*** Provided information ***

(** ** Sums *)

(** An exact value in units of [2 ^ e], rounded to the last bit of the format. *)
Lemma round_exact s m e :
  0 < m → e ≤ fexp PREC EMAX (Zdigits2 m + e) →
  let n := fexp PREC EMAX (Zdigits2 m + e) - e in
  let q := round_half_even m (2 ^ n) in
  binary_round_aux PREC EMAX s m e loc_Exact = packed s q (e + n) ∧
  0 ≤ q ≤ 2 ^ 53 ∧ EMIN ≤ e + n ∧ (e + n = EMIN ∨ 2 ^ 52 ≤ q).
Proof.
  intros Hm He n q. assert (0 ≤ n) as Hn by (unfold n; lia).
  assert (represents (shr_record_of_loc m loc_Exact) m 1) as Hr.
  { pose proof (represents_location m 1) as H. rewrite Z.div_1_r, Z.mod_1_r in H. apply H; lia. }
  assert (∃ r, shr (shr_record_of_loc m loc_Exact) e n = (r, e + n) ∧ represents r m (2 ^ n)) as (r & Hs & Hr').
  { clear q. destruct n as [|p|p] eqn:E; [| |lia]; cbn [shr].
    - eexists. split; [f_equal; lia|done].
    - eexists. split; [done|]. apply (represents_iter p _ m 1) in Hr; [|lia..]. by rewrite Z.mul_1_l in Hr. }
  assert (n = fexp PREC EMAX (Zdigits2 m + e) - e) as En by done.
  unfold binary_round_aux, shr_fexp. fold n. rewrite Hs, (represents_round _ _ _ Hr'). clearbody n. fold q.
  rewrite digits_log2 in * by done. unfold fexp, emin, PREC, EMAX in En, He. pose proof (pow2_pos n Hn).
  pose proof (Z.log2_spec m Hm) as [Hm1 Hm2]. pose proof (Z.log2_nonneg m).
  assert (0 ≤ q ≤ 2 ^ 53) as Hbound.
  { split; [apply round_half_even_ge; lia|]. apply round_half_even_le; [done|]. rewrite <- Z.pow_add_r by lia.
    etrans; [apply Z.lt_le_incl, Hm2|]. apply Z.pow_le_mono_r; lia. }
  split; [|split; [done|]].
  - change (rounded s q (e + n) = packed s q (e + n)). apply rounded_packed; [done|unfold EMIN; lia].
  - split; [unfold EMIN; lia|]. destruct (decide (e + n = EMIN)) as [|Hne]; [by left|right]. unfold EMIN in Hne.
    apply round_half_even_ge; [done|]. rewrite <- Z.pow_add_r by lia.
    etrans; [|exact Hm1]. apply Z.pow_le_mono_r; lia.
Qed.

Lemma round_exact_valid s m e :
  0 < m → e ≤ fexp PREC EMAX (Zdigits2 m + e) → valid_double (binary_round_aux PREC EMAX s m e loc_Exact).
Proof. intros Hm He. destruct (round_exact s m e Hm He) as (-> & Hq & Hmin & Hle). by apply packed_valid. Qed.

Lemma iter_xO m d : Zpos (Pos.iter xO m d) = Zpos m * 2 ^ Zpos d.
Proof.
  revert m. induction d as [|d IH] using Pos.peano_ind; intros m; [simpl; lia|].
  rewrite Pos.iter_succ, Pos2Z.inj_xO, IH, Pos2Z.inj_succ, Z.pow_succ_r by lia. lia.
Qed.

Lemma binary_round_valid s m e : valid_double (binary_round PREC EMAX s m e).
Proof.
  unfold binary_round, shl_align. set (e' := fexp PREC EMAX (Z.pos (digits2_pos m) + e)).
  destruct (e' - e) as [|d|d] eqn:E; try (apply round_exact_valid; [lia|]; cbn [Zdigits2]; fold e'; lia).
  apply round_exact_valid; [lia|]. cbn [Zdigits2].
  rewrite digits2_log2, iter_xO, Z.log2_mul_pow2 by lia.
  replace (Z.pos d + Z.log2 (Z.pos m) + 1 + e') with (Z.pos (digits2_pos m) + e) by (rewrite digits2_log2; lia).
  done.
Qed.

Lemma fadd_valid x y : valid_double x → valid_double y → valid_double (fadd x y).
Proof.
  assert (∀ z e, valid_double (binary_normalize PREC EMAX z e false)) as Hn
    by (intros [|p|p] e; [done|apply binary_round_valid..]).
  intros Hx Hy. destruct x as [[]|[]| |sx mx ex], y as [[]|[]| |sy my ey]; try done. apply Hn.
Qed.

*** End of Provided information ***

Goal of the exercise >>
Lines of the listing above that hold the string "split" should each be copied.

Result of the exercise >>
    - eexists. split; [f_equal; lia|done].
    - eexists. split; [done|]. apply (represents_iter p _ m 1) in Hr; [|lia..]. by rewrite Z.mul_1_l in Hr. }
  { split; [apply round_half_even_ge; lia|]. apply round_half_even_le; [done|]. rewrite <- Z.pow_add_r by lia.
  split; [|split; [done|]].
  - split; [unfold EMIN; lia|]. destruct (decide (e + n = EMIN)) as [|Hne]; [by left|right]. unfold EMIN in Hne.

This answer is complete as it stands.